Isn't it annoying that the body reacts to stressors the same way it did in prehistoric times?! So, that big presentation you have or that fast-approaching deadline you must meet is the same physical reaction as if you were getting ready to run away from a bear. The stress response is called The General Adaptation Syndrome which has 3 phases.
Phase 1: Alarm Reaction (fight or flight). This is where your body releases adrenaline and other stress hormones into the blood stream. In this phase your body is mobilizing all of its available resources for immediate physical activity. You will feel the your heart beat, your breathing rate will increase, and you will also start sweating. This is a great response to stress if you lived in the forest and had to hide from predators but in today's world it can interfere with daily life and create health problems if this is a chronic response.

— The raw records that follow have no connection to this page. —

(** ** The size of a write *)

Lemma flush_once_sized (w : world) (bps : Q) (data : bytes) (idx : nat)
  (c : config) :
  ctl c = AtFlush data idx -> (idx < length data)%nat ->
  short_read c -> Forall sized_write (trace c) ->
  short_read (flush_once w bps data idx c) /\
  Forall sized_write (trace (flush_once w bps data idx c)).
Proof.
  intros Hc Hi Hs Ht. unfold short_read in Hs. rewrite Hc in Hs.
  unfold flush_once.
  set (t2 := refill _ _ _ _).
  destruct (Z.leb_spec (allowance t2 (length data) idx) 0) as [Ha | Ha].
  - destruct (sleep w (sleep_calls c)) as [[] | e]; unfold short_read;
      cbn [ctl trace]; (split; [try exact Hs; exact I |]);
      apply Forall_app; (split; [exact Ht |]);
      (constructor; [exact I | constructor]).
  - destruct (allowance_granted _ _ _ Ha) as (_ & _ & _ & Hr).
    set (a := allowance t2 (length data) idx) in *.
    assert (sized_write (EvWrite (firstn (Z.to_nat a) (skipn idx data))))
      as Hw.
    { pose proof (chunk_length data idx a ltac:(lia)) as Hl.
      unfold sized_write. lia. }
    destruct (drain w (drain_calls c)) as [[] | []]; unfold short_read;
      cbn [ctl trace]; (split; [try exact Hs; exact I |]);
      apply Forall_app; (split; [exact Ht |]);
      (constructor; [exact Hw | constructor]).
Qed.

Lemma step_sized (w : world) (bps : Q) (c : config) :
  short_read c /\ Forall sized_write (trace c) ->
  short_read (step w bps c) /\ Forall sized_write (trace (step w bps c)).
Proof.
  intros [Hs Ht]. unfold step.
  destruct (ctl c) as [| data idx | o] eqn:Hc.
  - unfold reader_read.
    destruct (read w (read_calls c)) as [data | e]; unfold short_read;
      cbn [ctl trace].
    + split.
      * destruct (firstn read_size data) as [| b l] eqn:E; [exact I |].
        rewrite <- E, length_firstn. apply Nat.le_min_l.
      * apply Forall_app. split; [exact Ht |].
        constructor; [exact I | constructor].
    + split; [exact I | exact Ht].
  - destruct (Nat.ltb_spec idx (length data)) as [Hi | Hi].
    + now apply flush_once_sized.
    + split; [exact I | exact Ht].
  - split; [| exact Ht]. unfold short_read. now rewrite Hc.
Qed.

Lemma run_sized (w : world) (rate_kbps : Q) (n : nat) :
  short_read (token_bucket_copy w rate_kbps n) /\
  Forall sized_write (trace (token_bucket_copy w rate_kbps n)).
Proof.
  induction n as [| n IH].
  - unfold token_bucket_copy, start. simpl.
    destruct (Qle_bool rate_kbps 0).
    + destruct (drain w 0); unfold short_read; cbn [ctl trace];
        (split; [exact I |]); repeat (constructor; try exact I).
    + unfold short_read; cbn [ctl trace]. split; [exact I | constructor].
  - rewrite run_S. now apply step_sized.
Qed.

(** X1.  Every write of the relay hands over at least one byte and at most
    8192: the bytes of one read are the limit, the 16 KiB of [max_chunk]
    never are. *)
Theorem writes_between_1_and_8192 :
  forall (w : world) (rate_kbps : Q) (n : nat) (chunk : bytes),
    In (EvWrite chunk) (trace (token_bucket_copy w rate_kbps n)) ->
    (1 <= Z.of_nat (length chunk) <= 8192)%Z /\
    (Z.of_nat (length chunk) < max_chunk)%Z.
Proof.
  intros w rate_kbps n chunk Hin.
  destruct (run_sized w rate_kbps n) as [_ H].
  rewrite Forall_forall in H. specialize (H _ Hin). unfold sized_write in H.
  assert (Z.of_nat read_size = 8192%Z) as E by (vm_compute; reflexivity).
  unfold max_chunk. lia.
Qed.

Lemma writes_between_1_and_8192_witness :
  In (EvWrite (payload 1500)) (trace (token_bucket_copy w_steady 8 2)) /\
  (1 <= Z.of_nat (length (payload 1500)) <= 8192)%Z.
Proof.
  assert (In (EvWrite (payload 1500)) (trace (token_bucket_copy w_steady 8 2)))
    as Hin by (vm_compute; right; left; reflexivity).
  split; [exact Hin |].
  exact (proj1 (writes_between_1_and_8192 w_steady 8 2 (payload 1500) Hin)).
Defined.

(** ** The burst over a stretch of an execution *)

Section Window.
Variable w : world.
Variable bps : Q.
Hypothesis bps_gt_0 : 0 < bps.
Hypothesis clock : monotone w.

(** One iteration spends no more than it had and has earned meanwhile. *)
Lemma step_spends (c : config) :
  metered w bps c ->
  last c <= last (step w bps c) /\
  sent (step w bps c) + owed (step w bps c)
  <= sent c + owed c + (last (step w bps c) - last c) * bps.
Proof.
  intros (H0 & Hcap & (k & Hk & Hl) & _). unfold step.
  destruct (ctl c) as [| data idx | o] eqn:Hc.
  - destruct (reader_read w (read_calls c) read_size) as [data | e];
      unfold sent, owed; simpl; rewrite ?written_app, ?app_nil_r, Hc;
      try destruct data; split; lra.
  - destruct (Nat.ltb_spec idx (length data)) as [Hi | Hi].
    + unfold flush_once. rewrite Hk.
      set (now := monotonic w (S k)).
      assert (last c <= now) as Hmono by (rewrite Hl; apply clock).
      set (t2 := refill bps (tokens c) (last c) now).
      pose proof (refill_le_credit bps (tokens c) (last c) now bps_gt_0) as H3.
      pose proof (refill_nonneg bps (tokens c) (last c) now bps_gt_0 H0 Hmono)
        as H4.
      fold t2 in H3, H4.
      destruct (Z.leb_spec (allowance t2 (length data) idx) 0) as [Ha | Ha].
      * destruct (sleep w (sleep_calls c)) as [[] | e];
          unfold sent, owed; simpl; rewrite written_app, app_nil_r, Hc;
          split; lra.
      * destruct (allowance_granted _ _ _ Ha) as (_ & Ht & _ & Hr).
        set (a := allowance t2 (length data) idx) in *.
        assert (0 < inject_Z a) as Hpos.
        { change 0 with (inject_Z 0). rewrite <- Zlt_Qlt. exact Ha. }
        assert (inject_Z
                  (Z.of_nat
                     (length
                        (written (trace c) ++
                         firstn (Z.to_nat a) (skipn idx data))))
                == sent c + inject_Z a) as Hs.
        { unfold sent. rewrite length_app, Nat2Z.inj_add, chunk_length by lia.
          rewrite inject_Z_plus. reflexivity. }
        destruct (drain w (drain_calls c)) as [[] | []];
          unfold sent at 1, owed; simpl; rewrite written_app; simpl;
          rewrite app_nil_r, Hs, Hc; split; lra.
    + unfold sent, owed; simpl. rewrite Hc. split; lra.
  - unfold sent, owed. rewrite Hc. split; lra.
Qed.

Lemma iter_spends (c : config) (m : nat) :
  metered w bps c ->
  metered w bps (Nat.iter m (step w bps) c) /\
  last c <= last (Nat.iter m (step w bps) c) /\
  sent (Nat.iter m (step w bps) c) + owed (Nat.iter m (step w bps) c)
  <= sent c + owed c + (last (Nat.iter m (step w bps) c) - last c) * bps.
Proof.
  intros Hc. induction m as [| m (Hm & Hl & Hb)]; simpl.
  - split; [exact Hc |]. split; lra.
  - destruct (step_spends _ Hm) as [Hl' Hb'].
    split; [now apply step_metered |]. split; lra.
Qed.

End Window.

Lemma run_add (w : world) (rate_kbps : Q) (n m : nat) :
  token_bucket_copy w rate_kbps (n + m)
  = Nat.iter m (step w (bytes_per_second rate_kbps))
      (token_bucket_copy w rate_kbps n).
Proof.
  unfold token_bucket_copy. rewrite Nat.add_comm. apply Nat.iter_add.
Qed.

Lemma owed_le_capacity (w : world) (bps : Q) (c : config) :
  0 < bps -> metered w bps c -> 0 <= owed c /\ owed c <= capacity bps.
Proof.
  intros Hb (H0 & Hcap & _). unfold owed, capacity in *.
  destruct (ctl c); split; lra.
Qed.

(** X2.  Over any stretch of an execution, from one observation point to a
    later one, the relay writes at most the capacity of the bucket (two
    seconds of allowance) plus the rate times the time between the two
    readings of the clock. *)
Theorem window_within_burst :
  forall (w : world) (rate_kbps : Q) (n m : nat),
    0 < rate_kbps -> monotone w ->
    let bps := bytes_per_second rate_kbps in
    let c1 := token_bucket_copy w rate_kbps n in
    let c2 := token_bucket_copy w rate_kbps (n + m) in
    last c1 <= last c2 /\
    sent c2 - sent c1 <= capacity bps + (last c2 - last c1) * bps.
Proof.
  intros w rate_kbps n m Hr Hm bps c1 c2.
  pose proof (bps_pos _ Hr) as Hb. fold bps in Hb.
  pose proof (run_metered w rate_kbps n Hr Hm) as H1. fold bps c1 in H1.
  destruct (iter_spends w bps Hb Hm c1 m H1) as (H2 & Hl & Hs).
  unfold c2. rewrite run_add. fold bps c1.
  destruct (owed_le_capacity w bps c1 Hb H1) as [_ Ho1].
  destruct (owed_le_capacity w bps _ Hb H2) as [Ho2 _].
  split; [exact Hl | lra].
Qed.

Lemma window_within_burst_witness :
  0 < 8 /\ monotone w_steady /\
  sent (token_bucket_copy w_steady 8 (2 + 3))
  - sent (token_bucket_copy w_steady 8 2)
  <= capacity (bytes_per_second 8)
     + (last (token_bucket_copy w_steady 8 (2 + 3))
        - last (token_bucket_copy w_steady 8 2)) * bytes_per_second 8.
Proof.
  assert (monotone w_steady) as Hm.
  { intros k. unfold Qle. simpl. lia. }
  assert (0 < 8) as Hr by reflexivity.
  split; [exact Hr |]. split; [exact Hm |].
  exact (proj2 (window_within_burst w_steady 8 2 3 Hr Hm)).
Defined.

(** ** Progress *)

Lemma advancing_monotone (d : Q) (w : world) :
  0 < d -> advancing d w -> monotone w.
Proof. intros Hd H k. specialize (H k). lra. Qed.

(** Some number of waits is worth one byte. *)
Lemma enough_waits (x : Q) :
  0 < x -> exists J, (0 < J)%nat /\ 1 <= inject_Z (Z.of_nat J) * x.
Proof.
  intros Hx.
  pose proof (Qle_ceiling (1 / x)) as Hc.
  assert (0 < 1 / x) as Hinv.
  { apply Qlt_shift_div_l; lra. }
  assert (0 < Qceiling (1 / x))%Z as Hpos.
  { rewrite Zlt_Qlt. change (inject_Z 0) with 0. lra. }
  exists (Z.to_nat (Qceiling (1 / x))). split; [lia |].
  rewrite Z2Nat.id by lia.
  assert (1 == (1 / x) * x) as E by (field; lra).
  rewrite E at 1. apply Qmult_le_compat_r; lra.
Qed.

Section Progress.
Variable w : world.
Variables bps d : Q.
Hypothesis bps_gt_0 : 0 < bps.
Hypothesis d_gt_0 : 0 < d.
Hypothesis clock : advancing d w.
Hypothesis sink : obliging w.
Hypothesis one_byte : 1 <= capacity bps.

Let clock_mono : monotone w := advancing_monotone d w d_gt_0 clock.

(** One iteration of the inner loop either writes or waits; a wait leaves
    less than one token in the bucket, and at least [d * bps] more than
    there was. *)
Lemma flush_writes_or_waits (data : bytes) (idx : nat) (c : config) :
  metered w bps c -> ctl c = AtFlush data idx -> (idx < length data)%nat ->
  granted w bps data idx c (step w bps c) \/
  (ctl (step w bps c) = AtFlush data idx /\
   written (trace (step w bps c)) = written (trace c) /\
   read_calls (step w bps c) = read_calls c /\
   tokens (step w bps c) < 1 /\
   tokens c + d * bps <= tokens (step w bps c)).
Proof.
  intros Hm Hc Hi.
  pose proof (step_metered w bps bps_gt_0 clock_mono c Hm) as Hm'.
  destruct Hm as (H0 & Hcap & (k & Hk & Hl) & _).
  revert Hm'. unfold step. rewrite Hc.
  apply Nat.ltb_lt in Hi. rewrite Hi. apply Nat.ltb_lt in Hi.
  unfold flush_once. rewrite Hk.
  set (now := monotonic w (S k)).
  assert (last c + d <= now) as Hadv by (rewrite Hl; apply clock).
  set (t2 := refill bps (tokens c) (last c) now).
  assert (0 <= t2) as H4 by (apply refill_nonneg; lra).
  destruct (sink (sleep_calls c)) as [_ Hsl].
  destruct (sink (drain_calls c)) as [Hdr _].
  rewrite Hsl, Hdr.
  destruct (allowance_floor t2 (length data) idx H4 Hi) as [Hfl Hnn].
  destruct (Z.leb_spec (allowance t2 (length data) idx) 0) as [Ha | Ha].
  - intros _. right. cbn [ctl trace tokens read_calls].
    rewrite written_app, app_nil_r.
    assert (t2 < 1) as Hlt.
    { destruct (Qlt_le_dec t2 1) as [H | H]; [exact H | exfalso].
      assert (1 <= py_min3 t2 (inject_Z max_chunk)
                     (inject_Z (Z.of_nat (length data) - Z.of_nat idx)))
        as Hmin.
      { unfold py_min3. apply Q.min_glb; [apply Q.min_glb |].
        - exact H.
        - unfold max_chunk. change 1 with (inject_Z 1). rewrite <- Zle_Qle.
          lia.
        - change 1 with (inject_Z 1). rewrite <- Zle_Qle. lia. }
      apply Qfloor_resp_le in Hmin. change (Qfloor 1) with 1%Z in Hmin.
      lia. }
    repeat split; try reflexivity; [exact Hlt |].
    unfold t2, refill, Qgtb in *.
    assert (0 <= (now - last c - d) * bps)
      by (apply Qmult_le_0_compat; lra).
    destruct (Qle_bool _ _); simpl in *; [lra |].
    unfold capacity in one_byte. lra.
  - intros Hm'. left.
    destruct (allowance_granted _ _ _ Ha) as (_ & _ & _ & Hr).
    exists (Z.to_nat (allowance t2 (length data) idx)).
    cbn [ctl trace read_calls]. rewrite written_app. simpl.
    rewrite app_nil_r.
    split; [lia |]. split; [lia |]. split; [reflexivity |].
    split; [reflexivity |]. split; [reflexivity | exact Hm'].
Qed.

(** After [j] iterations a write has come, or the bucket has gained [j]
    times [d * bps] and still holds less than one token. *)
Lemma waits_add_up (data : bytes) (idx : nat) (c : config) (j : nat) :
  metered w bps c -> ctl c = AtFlush data idx -> (idx < length data)%nat ->
  (exists i, granted w bps data idx c (Nat.iter (S i) (step w bps) c)) \/
  (metered w bps (Nat.iter j (step w bps) c) /\
   ctl (Nat.iter j (step w bps) c) = AtFlush data idx /\
   written (trace (Nat.iter j (step w bps) c)) = written (trace c) /\
   read_calls (Nat.iter j (step w bps) c) = read_calls c /\
   tokens c + inject_Z (Z.of_nat j) * (d * bps)
   <= tokens (Nat.iter j (step w bps) c) /\
   ((0 < j)%nat -> tokens (Nat.iter j (step w bps) c) < 1)).
Proof.
  intros Hm Hc Hi. induction j as [| j [IH | IH]].
  - right. simpl Nat.iter.
    split; [exact Hm |]. split; [exact Hc |]. split; [reflexivity |].
    split; [reflexivity |]. split; [| lia].
    change (inject_Z (Z.of_nat 0)) with 0. lra.
  - now left.
  - destruct IH as (Hmj & Hcj & Hwj & Hrj & Htj & _).
    destruct (flush_writes_or_waits data idx _ Hmj Hcj Hi)
      as [(g & Hg & Hle & Hctl & Hwr & Hrd & Hmet)
         | (Hctl & Hwr & Hrd & Hlt & Hge)].
    + left. exists j. exists g. simpl Nat.iter.
      rewrite Hwr, Hwj, Hrd, Hrj.
      split; [exact Hg |]. split; [exact Hle |]. split; [exact Hctl |].
      split; [reflexivity |]. split; [reflexivity | exact Hmet].
    + right. simpl Nat.iter. rewrite Hwr, Hrd.
      split; [apply step_metered; assumption |].
      split; [exact Hctl |]. split; [exact Hwj |]. split; [exact Hrj |].
      split; [| intros _; exact Hlt].
      rewrite Nat2Z.inj_succ, <- Z.add_1_r, inject_Z_plus.
      change (inject_Z 1) with 1. lra.
Qed.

Phase 2: Resistance: This is where your body continues to fight the stressors (or run from the bear) after the effects of the alarm reaction have worn off. During this phase the body releases cortisol and other corticosteroids to stimulate the conversion of protein to glucose so that you can have a large supply of energy. This is great if you are fighting for your life or stalking prey but in today's world it means that having a large workload and deadlines can actually increase your waistline!
Phase 3: Exhaustion: Chronic stress places a tremendous load on the body (and the adrenal glands) which can lead to a variety of conditions such as irritable bowel syndrome, ulcerative colitis, depression, hypertension, and many more. For example, have you ever had a huge event or presentation in which you pushed to complete and then right after everything was finished got really sick?
So how do we deal with the daily stress in our lives without getting sick? Here are some great ways to manage stress:
Exercise! work off that stress naturally by letting your body move and burn off that adrenaline.
Diaphragmatic Breathing: taking deep breaths increases oxygen and reduces blood pressure.
Decrease Caffeine: drinking coffee and caffeine can exacerbate stress symptoms such as anxiety, irritability, and insomnia.
Emotional Support: learn coping strategies to deal with chronic stress and establish a strong support network.
Adrenal Support: this is key for dealing with stress.